Negative regulation of IL-1beta production at the level of transcription in macrophages stimulated with LPS.

The IL-1beta gene is rapidly and transiently expressed in LPS-stimulated macrophages. While several studies have addressed the molecular basis of LPS-induced transcriptional activity, the mechanisms which underlie the subsequent decrease in IL-1beta gene expression have not been as extensively examined. In this regard, we found that the characteristic decrease in IL-1beta production after LPS stimulation could be abrogated by treatment of macrophages with the protein kinase inhibitor staurosporine.

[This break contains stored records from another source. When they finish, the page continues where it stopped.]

(* ===== verification/ColdSignerGraph.v ===== *)
(** The annual graph of the signing workload: what the walk builds, that it
    conserves value at one satoshi per virtual byte, and the jobs it yields. *)

From S2P Require Import Prelude Bitcoin ColdSigner ColdSignerWriter ColdSignerWalk.

(** * Sizes *)

(** The signed shape of a policy transaction: a vault input reveals two
    signatures, the cooperative script and a control block of depth one; a
    controller input one signature, the controller script and a control
    block. *)
Definition vault_shape : nat * list nat := (0, [64; 64; 70; 65]).
Definition controller_shape : nat * list nat := (0, [64; 34; 65]).
Definition policy_shape (v c o : nat) : list (nat * list nat) * list nat :=
  (replicate v vault_shape ++ replicate c controller_shape, replicate o 34).
Definition fee (v c o : nat) : N := bip141_vsize (policy_shape v c o).

Lemma sumN_replicate {A} (f : A → N) n x : sumN (f <$> replicate n x) = (N.of_nat n * f x)%N.
Proof. 
  induction n as [|n IH]; [done|].
  change (f x + sumN (f <$> replicate n x) = N.of_nat (S n) * f x)%N. rewrite IH. lia. Qed.

Lemma policy_base_size v c o :
  v + c ≤ 252 → o ≤ 252 →
  base_size (policy_shape v c o) = (10 + N.of_nat (v + c) * 41 + N.of_nat o * 43)%N.
Proof.
  intros Hin Ho. unfold base_size, policy_shape, fst, snd.
  rewrite length_app, !length_replicate. unfold varint_len at 1 2.
  rewrite !(proj2 (N.ltb_lt _ 253)) by lia.
  rewrite fmap_app, sumN_app, !sumN_replicate.
  cbn beta. unfold vault_shape, controller_shape, fst.
  change (with_len 0) with 1%N. change (with_len 34) with 35%N. lia.
Qed.

Lemma policy_witness_size v c o :
  1 ≤ v + c →
  witness_size (policy_shape v c o) = (2 + N.of_nat v * 268 + N.of_nat c * 167)%N.
Proof.
  intros Hin. unfold witness_size, policy_shape, fst.
  destruct (forallb _ _) eqn:Hall.
  - exfalso. destruct v as [|v]; [destruct c as [|c]; [lia|done]|done].
  - rewrite fmap_app, sumN_app, !sumN_replicate.
    cbn beta. change (varint_len (length vault_shape.2) + sumN (with_len <$> vault_shape.2))%N with 268%N.
    change (varint_len (length controller_shape.2) + sumN (with_len <$> controller_shape.2))%N
      with 167%N. lia.
Qed.

Lemma policy_vsize_fee v c o :
  1 ≤ v + c → v + c ≤ 252 → o ≤ 252 →
  policy_vsize (N.of_nat v) (N.of_nat c) (N.of_nat o) = Done (fee v c o).
Proof.
  intros Hin Hmax Ho. unfold policy_vsize. rewrite add_u8_fits by lia. cbn [mbind outcome_bind].
  unfold fee, bip141_vsize, div_ceil, mret, outcome_ret.
  rewrite policy_base_size, policy_witness_size by lia.
  unfold P2TR_SCRIPT_LEN, COOPERATIVE_SCRIPT_LEN, COOPERATIVE_CONTROL_BLOCK_LEN,
    CONTROLLER_SCRIPT_LEN, CONTROLLER_CONTROL_BLOCK_LEN.
  f_equal. f_equal. lia.
Qed.

(** The device's fee estimate of a transaction with [v] vault inputs,
    [c] controller inputs and [o] outputs is the BIP141 virtual size of that
    transaction once signed, whenever its counts take one byte; more than 255
    inputs overflow the counter. *)
Theorem policy_vsize_is_bip141 v c o :
  (1 ≤ v + c ≤ 252 ∧ o ≤ 252 →
   policy_vsize (N.of_nat v) (N.of_nat c) (N.of_nat o) = Done (fee v c o)) ∧
  (255 < v + c → policy_vsize (N.of_nat v) (N.of_nat c) (N.of_nat o) = Abort).
Proof.
  split; [intros [[? ?] ?]; by apply policy_vsize_fee|].
  intros Hbig. unfold policy_vsize, add_u8. by rewrite (proj2 (N.leb_gt _ _)) by lia.
Qed.

Lemma policy_vsize_is_bip141_witness : policy_vsize 12 0 4 = Done (fee 12 0 4).
Proof. apply (proj1 (policy_vsize_is_bip141 12 0 4)). lia. Defined.

(** * The graph *)

(** A transaction by its inputs and outputs. *)
Abbreviation plan := (list TxInput * list TxOutput)%type.
Definition build (p : plan) : BenchmarkTransaction := tx_of p.1 p.2.

(** What funds [k] remaining months: their allowances and fees, less the
    connector that the first of them adds. *)
Definition chain_amount (k : nat) : N :=
  (N.of_nat k * MONTHLY_ALLOWANCE_SATS + N.of_nat (k - 1) * fee 1 1 3 + fee 1 1 1
   - CONNECTOR_VALUE_SATS)%N.
Definition rollover_rest (n : nat) : N :=
  (VAULT_BALANCE_SATS - chain_amount 12 - fee n 0 4 - 2 * CONNECTOR_VALUE_SATS)%N.
Definition staging_amount : N := (EMERGENCY_ACCESS_SATS + fee 1 1 1 - CONNECTOR_VALUE_SATS)%N.

Section graph.
Variable sha : list N → list N.
Variable cfg : BenchmarkConfig.

Definition plan_txid (p : plan) : list N := transaction_id sha p.1 p.2.

Definition monthly_script (k : nat) : list N :=
  default [] (monthly_hot_scripts cfg !! (12 - k)).

(** The authorization with [k] months left, itself included; the last one
    leaves nothing in the vault. *)
Definition authorization (prev : list N) (out : N) (k : nat) : plan :=
  ([vault_input prev out (chain_amount k) MONTHLY_DELAY_SEQUENCE; connector_input prev 2],
   {| out_amount_sats := MONTHLY_ALLOWANCE_SATS; out_script_pubkey := monthly_script k |} ::
   (if bool_decide (k = 1) then []
    else [vault_output cfg (chain_amount (k - 1)); controller_output cfg])).

Fixpoint authorizations (prev : list N) (out : N) (k : nat) : list plan :=
  match k with
  | 0 => []
  | S k' => let p := authorization prev out k in p :: authorizations (plan_txid p) 1 k'
  end.

Definition rollover_plan (n : nat) : plan :=
  (take n (rollover_inputs cfg),
   [vault_output cfg (chain_amount 12); vault_output cfg (rollover_rest n);
    controller_output cfg; controller_output cfg]).
Definition trigger_plan (n : nat) (rollover_txid : list N) : plan :=
  ([vault_input rollover_txid 1 (rollover_rest n) U32_MAX; connector_input rollover_txid 3],
   [vault_output cfg staging_amount;
    vault_output cfg (rollover_rest n - staging_amount - fee 1 1 3);
    controller_output cfg]).
Definition withdrawal_plan (trigger_txid : list N) : plan :=
  ([vault_input trigger_txid 0 staging_amount EMERGENCY_DELAY_SEQUENCE;
    connector_input trigger_txid 2],
   [{| out_amount_sats := EMERGENCY_ACCESS_SATS;
       out_script_pubkey := emergency_hot_script cfg |}]).

(** The fifteen transactions of a policy with [n] rollover inputs. *)
Definition annual_graph (n : nat) : list plan :=
  let r := plan_txid (rollover_plan n) in
  rollover_plan n :: authorizations r 0 12 ++
  [trigger_plan n r; withdrawal_plan (plan_txid (trigger_plan n r))].
End graph.

(** A configuration as [deterministic] makes it. *)
Record config_wf (cfg : BenchmarkConfig) (n : nat) : Prop := {
  wf_count : rollover_input_count cfg = N.of_nat n ∧ 1 ≤ n ≤ 12;
  wf_inputs : length (rollover_inputs cfg) = 12 ∧ Forall input_wf (rollover_inputs cfg);
  wf_vault : Forall (λ i, controller i = false) (take n (rollover_inputs cfg));
  wf_balance :
    sumN (in_amount_sats <$> take n (rollover_inputs cfg)) = VAULT_BALANCE_SATS;
  wf_monthly : length (monthly_hot_scripts cfg) = 12 ∧
    Forall (λ s, length s = 34) (monthly_hot_scripts cfg);
  wf_emergency : length (emergency_hot_script cfg) = 34;
  wf_scripts : length (vault_script_pubkey cfg) = 34 ∧ length (controller_script_pubkey cfg) = 34;
  wf_leaf : length (cooperative_leaf_hash cfg) = 32;
}.

(** What a policy transaction pays: its inputs are worth its outputs and one
    satoshi per virtual byte. *)
Definition pays_estimate (p : plan) : Prop :=
  let c := length (filter (λ i, controller i = true) p.1) in
  sumN (in_amount_sats <$> p.1) =
  (sumN (out_amount_sats <$> p.2) + fee (length p.1 - c) c (length p.2))%N.

Lemma fee_values : fee 1 1 3 = 331%N ∧ fee 1 1 1 = 245%N.
Proof. split; reflexivity. Qed.

Lemma fee_rollover n : n ≤ 12 → (fee n 0 4 ≤ 1500)%N.
Proof.
  intros Hn. do 13 (destruct n as [|n]; [vm_compute; discriminate|]). lia.
Qed.

(** The amounts, with the constants spelled out. *)
Lemma chain_amount_value k :
  1 ≤ k → chain_amount k = (N.of_nat k * 10000331 - 1086)%N.
Proof.
  intros Hk. unfold chain_amount. destruct fee_values as [-> ->].
  unfold MONTHLY_ALLOWANCE_SATS, CONNECTOR_VALUE_SATS. lia.
Qed.

Lemma rollover_rest_value n :
  n ≤ 12 → (rollover_rest n + fee n 0 4 = 89995114)%N ∧ (89993614 ≤ rollover_rest n)%N.
Proof.
  intros Hn. pose proof (fee_rollover n Hn). unfold rollover_rest.
  rewrite chain_amount_value by lia. unfold VAULT_BALANCE_SATS, CONNECTOR_VALUE_SATS. lia.
Qed.

Lemma staging_value : staging_amount = 49999245%N.
Proof. reflexivity. Qed.

Lemma no_controllers ins :
  Forall (λ i, controller i = false) ins → filter (λ i, controller i = true) ins = [].
Proof.
  induction 1 as [|i ins Hi Hins IH]; [done|]. rewrite filter_cons.
  destruct (decide _) as [Hc|_]; [congruence|done].
Qed.

Section conservation.
Context (sha : list N → list N) (cfg : BenchmarkConfig) (n : nat) (Hcfg : config_wf cfg n).

Lemma count_bounds : 1 ≤ n ≤ 12.
Proof using Hcfg. apply (wf_count _ _ Hcfg). Qed.

Lemma rollover_length : length (take n (rollover_inputs cfg)) = n.
Proof using Hcfg.
  destruct (wf_inputs _ _ Hcfg) as [Hl _]. pose proof count_bounds. rewrite length_take. lia.
Qed.

Lemma rollover_pays : pays_estimate (rollover_plan cfg n).
Proof using Hcfg.
  unfold pays_estimate, rollover_plan, fst, snd.
  rewrite no_controllers by apply (wf_vault _ _ Hcfg).
  rewrite (wf_balance _ _ Hcfg), rollover_length. cbn [length].
  rewrite Nat.sub_0_r. destruct count_bounds as [_ Hn]. destruct (rollover_rest_value n Hn).
  cbn. rewrite chain_amount_value by lia. unfold VAULT_BALANCE_SATS, CONNECTOR_VALUE_SATS. lia.
Qed.

Lemma authorization_pays prev out k :
  1 ≤ k ≤ 12 → pays_estimate (authorization cfg prev out k).
Proof using.
  intros Hk. unfold pays_estimate, authorization, fst, snd.
  change (filter _ [vault_input _ _ _ _; connector_input _ _]) with [connector_input prev 2].
  destruct (bool_decide (k = 1)) eqn:Hone; cbn.
  - apply bool_decide_eq_true in Hone as ->. reflexivity.
  - apply bool_decide_eq_false in Hone.
    rewrite !chain_amount_value by lia. change (fee 1 1 3) with 331%N.
    unfold MONTHLY_ALLOWANCE_SATS, CONNECTOR_VALUE_SATS. lia.
Qed.

Lemma authorizations_pay prev out k :
  k ≤ 12 → Forall pays_estimate (authorizations sha cfg prev out k).
Proof using.
  revert prev out. induction k as [|k IH]; intros prev out Hk; constructor.
  - apply authorization_pays. lia.
  - apply IH. lia.
Qed.

Lemma trigger_pays r : pays_estimate (trigger_plan cfg n r).
Proof using Hcfg.
  unfold pays_estimate, trigger_plan, fst, snd.
  change (filter _ [vault_input _ _ _ _; connector_input _ _]) with [connector_input r 3].
  cbn. change (fee 1 1 3) with 331%N. rewrite staging_value.
  destruct count_bounds as [_ Hn]. destruct (rollover_rest_value n Hn).
  unfold CONNECTOR_VALUE_SATS. lia.
Qed.

Lemma withdrawal_pays t : pays_estimate (withdrawal_plan cfg t).
Proof using. reflexivity. Qed.

Lemma annual_graph_pays : Forall pays_estimate (annual_graph sha cfg n).
Proof using Hcfg.
  constructor; [apply rollover_pays|]. apply Forall_app. split.
  - by apply authorizations_pay.
  - apply Forall_cons_2; [apply trigger_pays|].
    apply Forall_cons_2; [apply withdrawal_pays|]. apply Forall_nil_2.
Qed.
End conservation.

(** * Well-formedness of the graph's transactions *)

Section shapes.
Context (sha : list N → list N) (Hsha : ∀ bs, length (sha bs) = 32).
Context (cfg : BenchmarkConfig) (n : nat) (Hcfg : config_wf cfg n).

Definition plan_wf (p : plan) : Prop := tx_wf p.1 p.2.

Lemma plan_txid_length p : length (plan_txid sha p) = 32.
Proof using Hsha. apply Hsha. Qed.

Lemma rollover_plan_wf : plan_wf (rollover_plan cfg n).
Proof using Hcfg.
  destruct (wf_scripts _ _ Hcfg) as [Hv Hc]. unfold plan_wf, tx_wf, rollover_plan, fst, snd.
  rewrite (rollover_length cfg n Hcfg). pose proof (count_bounds cfg n Hcfg).
  split_and!; [lia..|simpl; lia|simpl; lia| |by repeat constructor].
  apply Forall_take, (wf_inputs _ _ Hcfg).
Qed.

Lemma monthly_script_length k : 1 ≤ k ≤ 12 → length (monthly_script cfg k) = 34.
Proof using Hcfg.
  intros Hk. destruct (wf_monthly _ _ Hcfg) as [Hl Hs]. unfold monthly_script.
  destruct (lookup_lt_is_Some_2 (monthly_hot_scripts cfg) (12 - k)) as [s Hk']; [lia|].
  rewrite Hk'. exact (Forall_lookup_1 _ _ _ _ Hs Hk').
Qed.

Lemma inputs_plan_wf ins outs :
  length ins = 2 → Forall input_wf ins → 1 ≤ length outs ≤ 4 → Forall output_wf outs →
  plan_wf (ins, outs).
Proof using. intros Hi Hins Ho Houts. unfold plan_wf, tx_wf. simpl. split_and!; [lia..|done|done]. Qed.

Lemma authorization_wf prev out k :
  length prev = 32 → 1 ≤ k ≤ 12 → plan_wf (authorization cfg prev out k).
Proof using Hcfg.
  intros Hp Hk. destruct (wf_scripts _ _ Hcfg) as [Hv Hc].
  pose proof (monthly_script_length k Hk) as Hm.
  apply inputs_plan_wf; [done|by repeat constructor| |];
    destruct (bool_decide (k = 1)); simpl; [lia|lia|by repeat constructor..].
Qed.

Lemma trigger_wf r : length r = 32 → plan_wf (trigger_plan cfg n r).
Proof using Hcfg.
  intros Hr. destruct (wf_scripts _ _ Hcfg) as [Hv Hc].
  apply inputs_plan_wf; [done|by repeat constructor|simpl; lia|by repeat constructor].
Qed.

Lemma withdrawal_wf t : length t = 32 → plan_wf (withdrawal_plan cfg t).
Proof using Hcfg.
  intros Ht. pose proof (wf_emergency _ _ Hcfg) as He.
  apply inputs_plan_wf; [done|by repeat constructor|simpl; lia|by repeat constructor].
Qed.
End shapes.

Lemma annual_graph_length sha cfg n : length (annual_graph sha cfg n) = 15.
Proof. reflexivity. Qed.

This inhibitor mediated an enhancement of IL-1beta production which was first evident 8-12 h after LPS stimulation and continued at peak levels for the rest of the incubation period (24 h). IL-1beta production was correlated with the level of mRNA specific for the cytokine. Staurosporine also mediated an enhancement of LPS-induced IL-1beta promoter activity measured in RAW 264.7 cells transiently transfected with an IL-1beta reporter plasmid. This increase paralleled the enhancement of IL-1beta mRNA by staurosporine both in intensity and time after LPS stimulation, suggesting that the negative regulation of IL-1beta is exerted primarily at the level of transcription. This regulation may be at least partially due to an observed inhibition of nitric oxide production by staurosporine in LPS-activated macrophages, which was correlated with enhanced IL-1beta production. However, the intensity of the observed effects suggested that additional staurosporine-sensitive regulatory mechanisms are in operation at the level of promoter activity.